AI systems continued to advance rapidly over the past year, but the methods used to test and manage their risks did not keep pace, according to the International AI Safety Report 2026.

The report, produced with inputs from more than 100 experts across over 30 countries, said that pre-deployment testing was increasingly failing to reflect how AI systems behaved once deployed in real-world environments, creating challenges for organisations that had expanded their use of AI across software development, cybersecurity, research, and business operations.

“Reliable pre-deployment safety testing has become harder to conduct,” the report stated, adding that it had become “more common for models to distinguish between test settings and real-world deployment, and to exploit loopholes in evaluations.”

The findings came as enterprises accelerated adoption of general-purpose AI systems and AI agents, often relying on benchmark results, vendor documentation, and limited pilot deployments to assess risk before wider rollout.

Capabilities improved rapidly, but unevenly

Since the previous edition of the report was published in January 2025, general-purpose AI capabilities continued to improve, particularly in mathematics, coding, and autonomous operation, the report said.

Under structured testing conditions, leading AI systems achieved “gold-medal performance on International Mathematical Olympiad questions.” In software development, AI agents became capable of completing tasks that would have taken a human programmer about 30 minutes, compared with under 10 minutes a year earlier.

Despite those gains, the report said AI systems continued to show inconsistent performance. Models that performed well on complex benchmarks still struggled with tasks that appeared comparatively simple, such as recovering from basic errors in long workflows or reasoning about physical environments. The report described this pattern as “jagged” capability development.

For enterprises, the uneven progress made it more difficult to assess how systems would behave once deployed broadly, particularly when AI tools moved from controlled demonstrations into everyday operational use.

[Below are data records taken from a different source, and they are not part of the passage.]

(* ===== verification/Supply.v ===== *)
(** * Supply derivation (internal/supply)

    Total, circulating and maximal supply of an asset: native XLM less the
    reserve accounts (xlm.go), classic assets from four kinds of holdings
    (classic.go), contract tokens from their flows (sep41.go), under an
    operator policy (policy.go, key.go); the readers that fetch the parts
    (lcm_reader.go, config_reader.go, chained_reserve_reader.go,
    storage_classic_reader.go, storage_sep41_reader.go), the SEP-1 overlay
    (overlay.go) and the comparison of an asset with its wrapper
    (crosscheck.go).

    A [*big.Int] that may be nil is an [option Z]. The stores are records of
    functions that may fail; a per-holder balance is non-nil, as the store
    interfaces promise. An error is the list of sentinels it wraps. *)

From S2P Require Import Prelude GoLib Amount Asset Alias.

Inductive supply_error :=
| ErrNotClassic | ErrNotSoroban | ErrNilReader | ErrUnknownNetwork
| ErrNegativeTotalSupply | ErrNegativeTotalMissingBaseline | ErrGenesisBaselineNotSeeded
| ErrNoObservation | ErrStaticReserveSnapshotExpired
| ErrCrossCheckNilSupply | ErrCrossCheckMisaligned | ErrNoSnapshot | errNativePolicyKey
| Canonical_ (s : sentinel) | StoreFailure (tag : string).

#[export] Instance supply_error_eq_dec : EqDecision supply_error.
Proof. solve_decision. Defined.

Abbreviation serr := (list supply_error).
Definition serr_Is (e : serr) (s : supply_error) : bool := bool_decide (s ∈ e).
Definition from_canon {A} (r : res error A) : res serr A :=
  match r with Ok a => Ok a | Err e => Err (map Canonical_ e) end.

(** ** Records (supply.go) *)

Inductive Basis :=
| BasisXLMSDFReserveExclusion | BasisXLMSDFReserveExclusionStatic | BasisXLMTotalOnly | BasisIssuerExclusion
| BasisAdminExclusion | BasisSEP41TotalOnly | BasisOverride | BasisSEP1DeclaredMax | BasisSEP41LakeFlows
| BasisClassicLakeFlows | BasisClassicTrustlineSum | BasisContractStorageBalances | BasisNoMetadata | BasisUnset.

#[export] Instance Basis_eq_dec : EqDecision Basis.
Proof. solve_decision. Defined.

Definition LowerBound (b : Basis) : bool :=
  match b with BasisClassicTrustlineSum | BasisContractStorageBalances => true | _ => false end.

Record Supply := mkSupply {
  s_AssetKey : string; TotalSupply : option Z; CirculatingSupply : option Z; MaxSupply : option Z;
  s_Basis : Basis; MaxSupplyBasis : Basis; LedgerSequence : Z; ObservedAt : Time;
  MinComponentLedger : Z; SACWrappedStroops : option Z
}.

(** ** Keys (key.go) *)

Definition nativeAssetKey : string := "XLM".

Definition AssetKey (a : Asset) : res serr string :=
  match Type_ a with
  | AssetNative => Ok nativeAssetKey
  | AssetClassic => Ok (Code a +:+ ":" +:+ Issuer a)
  | AssetSoroban => Ok (ContractID a)
  | _ => Err []
  end.

Section Keys.
Context `{Strkey}.

Definition ParseAssetKey (raw : string) : res serr string := a ← from_canon (ParseAsset raw); AssetKey a.

Fixpoint CanonicalizeWatchedClassic (entries : list string) : res serr (list string) :=
  match entries with
  | [] => Ok []
  | e :: entries =>
      a ← from_canon (ParseAsset e);
      _ ← guardE (bool_decide (Type_ a = AssetClassic)) [];
      out ← CanonicalizeWatchedClassic entries;
      Ok ((Code a +:+ ":" +:+ Issuer a) :: out)
  end.

Definition SACWrapperAssetKey (value : string) : res serr (string * bool) :=
  match index_by is_sep value with
  | None => Ok (value, false)
  | Some _ =>
      canon ← CanonicalizeWatchedClassic [value];
      match canon with k :: _ => Ok (k, true) | [] => Err [] end
  end.

(** The wrappers in the order the map is ranged over. *)
Fixpoint sac_classic_keys (wrappers : list (string * string)) (out : gmap string string) : res serr (gmap string string) :=
  match wrappers with
  | [] => Ok out
  | (cid, v) :: wrappers =>
      kc ← SACWrapperAssetKey v;
      sac_classic_keys wrappers (if kc.2 : bool then <[cid := kc.1]> out else out)
  end.
Definition SACClassicKeys (wrappers : gmap string string) : res serr (gmap string string) := sac_classic_keys (map_to_list wrappers) ∅.

(** The spellings in sorted order; two of one asset are refused. *)
Fixpoint canonicalize_keys {V} (entries : list (string * V)) (out : gmap string V) : res serr (gmap string V) :=
  match entries with
  | [] => Ok out
  | (raw, v) :: entries =>
      key ← ParseAssetKey raw;
      match out !! key with
      | Some _ => Err []
      | None => canonicalize_keys entries (<[key := v]> out)
      end
  end.
Definition sorted_entries {V} (m : gmap string V) : list (string * V) := isort (fun a b => str_leb a.1 b.1) (map_to_list m).
Definition canonicalizeAssetKeys {V} (byAsset : gmap string V) : res serr (gmap string V) := canonicalize_keys (sorted_entries byAsset) ∅.

Definition CanonicalizeStaleComponentLedgers (byAsset : gmap string Z) : res serr (gmap string Z) := canonicalizeAssetKeys byAsset.

Definition CanonicalizePolicyKeys {V} (byAsset : gmap string V) : res serr (gmap string V) :=
  out ← canonicalizeAssetKeys byAsset;
  match out !! nativeAssetKey with Some _ => Err [errNativePolicyKey] | None => Ok out end.

Definition validatePolicyKey (key : string) : res serr unit :=
  match ParseAssetKey key with
  | Err e => Err e
  | Ok canon =>
      if String.eqb canon nativeAssetKey then Err [errNativePolicyKey]
      else if negb (String.eqb canon key) then Err [] else Ok tt
  end.

(** ** Policy (policy.go) *)

Record LockedSet := mkLocked { Accounts : list string; Contracts : list string }.
#[export] Instance LockedSet_eq_dec : EqDecision LockedSet.
Proof. solve_decision. Defined.
Definition no_locks : LockedSet := mkLocked [] [].
Definition locked_IsEmpty (l : LockedSet) : bool := (length (Accounts l) =? 0)%nat && (length (Contracts l) =? 0)%nat.

Record Policy := mkPolicy {
  SDFReserveAccounts : list string;
  PerAsset : gmap string LockedSet;
  MaxSupplyOverrides : gmap string string
}.

Definition MaxSupplyOverride (p : Policy) (assetKey : string) : res serr (option Z) :=
  match MaxSupplyOverrides p !! assetKey with
  | None => Ok None
  | Some raw =>
      if String.eqb raw "" then Ok None
      else match big_SetString10 raw with
           | None => Err []
           | Some n => if Z.sgn n <? 0 then Err [] else Ok (Some n)
           end
  end.

(** No entry is empty and none occurs twice. *)
Fixpoint distinct_nonempty (items seen : list string) : bool :=
  match items with
  | [] => true
  | v :: items =>
      if String.eqb v "" then false
      else if bool_decide (v ∈ seen) then false
      else distinct_nonempty items (v :: seen)
  end.
Definition validateStrkeys (valid : string -> bool) (items : list string) : bool :=
  distinct_nonempty items [] && forallb (fun v => String.eqb v "" || valid v) items.

(** Whether the joined errors are empty. *)
Definition policy_Validate (p : Policy) : bool :=
  validateStrkeys IsAccountID (SDFReserveAccounts p)
  && forallb (fun kv => is_ok (validatePolicyKey kv.1)
                        && (String.eqb kv.2 "" || is_ok (MaxSupplyOverride p kv.1))) (map_to_list (MaxSupplyOverrides p))
  && forallb (fun kv => is_ok (validatePolicyKey kv.1)
                        && validateStrkeys IsAccountID (Accounts kv.2) && validateStrkeys IsContractID (Contracts kv.2)) (map_to_list (PerAsset p)).

End Keys.

(** ** Native XLM (xlm.go and its readers) *)

Definition TestnetPassphrase : string := "Test SDF Network ; September 2015".
Definition FuturenetPassphrase : string := "Test SDF Future Network ; October 2022".

Definition xlmTotalSupplyStroops : Z := 50001806812 * 10000000.
Definition xlmTestNetworkTotalSupplyStroops : Z := 100000000000 * 10000000.

Definition XLMTotalSupplyStroopsForNetwork (passphrase : string) : res serr Z :=
  if String.eqb passphrase PubnetPassphrase then Ok xlmTotalSupplyStroops
  else if String.eqb passphrase TestnetPassphrase || String.eqb passphrase FuturenetPassphrase then Ok xlmTestNetworkTotalSupplyStroops
  else Err [ErrUnknownNetwork].

Inductive ReserveSource := ReserveSourceLive | ReserveSourceStatic.

#[export] Instance ReserveSource_eq_dec : EqDecision ReserveSource.
Proof. solve_decision. Defined.

(** A reader of reserve balances; the two optional interfaces are [None]
    where the reader does not implement them. *)
Record reserve_reader := mkReader {
  ReserveBalanceTotal : list string -> Z -> res serr (option Z);
  ReserveBalanceTotalSourced : option (list string -> Z -> res serr (option Z * ReserveSource));
  MinReserveAccountLedger : option (list string -> Z -> res serr Z)
}.

Definition readReserveTotal (r : reserve_reader) (accounts : list string) (ledger : Z) : res serr (option Z * ReserveSource) :=
  match ReserveBalanceTotalSourced r with
  | Some sourced => sourced accounts ledger
  | None => v ← ReserveBalanceTotal r accounts ledger; Ok (v, ReserveSourceLive)
  end.

Record AccountObservationRow := mkObs { ao_Balance : option Z; ao_IsRemoval : bool; ao_Ledger : Z }.

Record account_store := mkAccStore {
  LatestAccountObservationAtOrBefore : string -> Z -> res serr AccountObservationRow;
  MaxAccountObservationLedger : Z -> res serr Z
}.

Fixpoint lcm_total (store : account_store) (accounts : list string) (ledger total : Z) : res serr (option Z) :=
  match accounts with
  | [] => Ok (Some total)
  | acc :: accounts =>
      match LatestAccountObservationAtOrBefore store acc ledger with
      | Err e => Err (ErrNoObservation :: e)
      | Ok row =>
          if ao_IsRemoval row then lcm_total store accounts ledger total
          else match ao_Balance row with
               | None => Err [ErrNoObservation]
               | Some b => lcm_total store accounts ledger (total + b)
               end
      end
  end.

(** Whether an account has no recorded ledger. *)
Fixpoint lcm_unobserved (store : account_store) (accounts : list string) (ledger : Z) : res serr bool :=
  match accounts with
  | [] => Ok false
  | acc :: accounts =>
      match LatestAccountObservationAtOrBefore store acc ledger with
      | Err e => Err (ErrNoObservation :: e)
      | Ok row => if ao_Ledger row =? 0 then Ok true else lcm_unobserved store accounts ledger
      end
  end.

Definition lcm_min_ledger (store : account_store) (accounts : list string) (ledger : Z) : res serr Z :=
  match accounts with
  | [] => Ok 0
  | _ :: _ =>
      unobserved ← lcm_unobserved store accounts ledger;
      if unobserved : bool then Ok 0 else MaxAccountObservationLedger store ledger
  end.

Definition NewLCMReserveBalanceReader (store : account_store) : reserve_reader :=
  mkReader (fun accounts ledger => lcm_total store accounts ledger 0) None (Some (lcm_min_ledger store)).

Record ConfigReserveBalanceReader := mkConfigReader { cr_balances : gmap string Z; cr_asOf : Time; cr_maxAge : Duration }.
Lemma tickOne_emits LatestSupply p k class d :
  (forall key s, LatestSupply key = Ok s -> is_uint32 (LedgerSequence s)) ->
  EmitDivergence k class d ∈ emit_one (tickOne LatestSupply p) ->
  k = p_ClassicKey p /\ class = normalizeWrapClass (p_WrapClass p) /\ gauge_of LatestSupply p d.
Proof.
  intros Hl. unfold tickOne, gauge_of.
  destruct (LatestSupply (p_ClassicKey p)) as [classic|e] eqn:E1.
  2: { unfold read_outcome, emit_one. cbn. destruct (serr_Is e ErrNoSnapshot); cbn; set_solver. }
  destruct (LatestSupply (p_SACKey p)) as [sac|e] eqn:E2.
  2: { unfold read_outcome, emit_one. cbn. destruct (serr_Is e ErrNoSnapshot); cbn; set_solver. }
  destruct (CrossCheckForClass classic sac (p_WrapClass p)) as [r|e] eqn:E3.
  2: { unfold emit_one. cbn. destruct (serr_Is e ErrCrossCheckMisaligned); cbn; set_solver. }
  destruct (CrossCheckForClass_exact _ _ _ _ (Hl _ _ E1) (Hl _ _ E2) E3) as (c & s & Hc & Hs & Hw & Hgap & _ & Hd).
  destruct (bool_decide (cc_WrapClass r = WrapClassPartial) && negb (SubsetBoundChecked r)) eqn:Eu; [unfold emit_one; cbn; set_solver|].
  assert (EmitDivergence k class d ∈ emit_one (if WithinTolerance r then mkCCOut p CrossCheckOutcomeWithin (Some r) None
                                               else mkCCOut p CrossCheckOutcomeOver (Some r) None) ->
          k = p_ClassicKey p /\ class = normalizeWrapClass (p_WrapClass p) /\ d = DivergenceStroops r) as He
    by (destruct (WithinTolerance r); unfold emit_one; cbn; set_solver).
  intros (-> & -> & ->)%He. split; [done|]. split; [done|]. exists classic, sac, c, s. split_and!; try done. rewrite Hw in *.
  destruct (normalizeWrapClass (p_WrapClass p)) eqn:En; [|done|by destruct (p_WrapClass p)].
  destruct Hd as [Hsub Hd]. cbn [andb] in Eu. rewrite bool_decide_true in Eu by done. cbn [andb] in Eu. bprop. rewrite Eu in Hsub.
  destruct (SACWrappedStroops classic) as [w|]; [by exists w|done].
Qed.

Evaluation results no longer predicted real-world behavior

A central concern highlighted in the report was the growing gap between evaluation results and real-world outcomes. Existing testing methods, it said, no longer reliably predicted how AI systems would behave after deployment.

“Performance on pre-deployment tests does not reliably predict real-world utility or risk,” the report stated, noting that models were increasingly able to recognise evaluation environments and adjust their behaviour accordingly.

The report said this trend made it harder to identify potentially dangerous capabilities before release, increasing uncertainty for organisations integrating AI into production systems.

The issue was especially relevant for AI agents, which were designed to operate with limited human oversight. While such systems improved efficiency, the report said they “pose heightened risks because they act autonomously, making it harder for humans to intervene before failures cause harm.”

Cybersecurity risks are increasingly observed in practice

The report also documented growing real-world evidence of AI being used in cyber operations.

General-purpose AI systems were increasingly capable of identifying software vulnerabilities and generating malicious code, the report said. In one competition cited, an AI agent identified 77% of vulnerabilities present in real software.

Security analyses referenced in the report indicated that criminal groups and state-associated actors were already using AI tools to support cyberattacks.

“Criminal groups and state-associated attackers are actively using general-purpose AI in their operations,” the report stated, while noting that it remained unclear whether AI would ultimately advantage attackers or defenders.

For enterprises, the findings underscored the expanding role of AI in both improving productivity and altering the cybersecurity threat landscape.

Governance and transparency lagged deployment

While industry attention to AI safety increased, the report found that governance practices continued to lag behind deployment. Most AI risk management initiatives remained voluntary, and transparency around model development, evaluation, and safeguards varied widely.

“Developers have incentives to keep important information proprietary,” the report stated, limiting external scrutiny and complicating risk assessments for enterprise users.

In 2025, 12 companies published or updated Frontier AI Safety Frameworks, outlining how they planned to manage risks as model capabilities advanced. However, the report said technical safeguards still showed clear limitations, with harmful outputs sometimes obtainable through prompt reformulation or by breaking requests into smaller steps.

What the findings mean for enterprise IT teams

The report did not make policy recommendations, but it outlined conditions enterprises increasingly faced as AI systems became more capable and more widely deployed.

Because evaluations and safeguards were imperfect, the report said organisations should expect that some AI-related incidents would occur despite existing controls.

“Risk management measures have limitations, and they will likely fail to prevent some AI-related incidents,” the report stated, pointing to the importance of post-deployment monitoring and institutional readiness.

As enterprises continued to expand their use of AI, the report indicated that understanding how systems behaved outside testing environments would remain a key challenge for IT teams managing increasingly AI-dependent operations.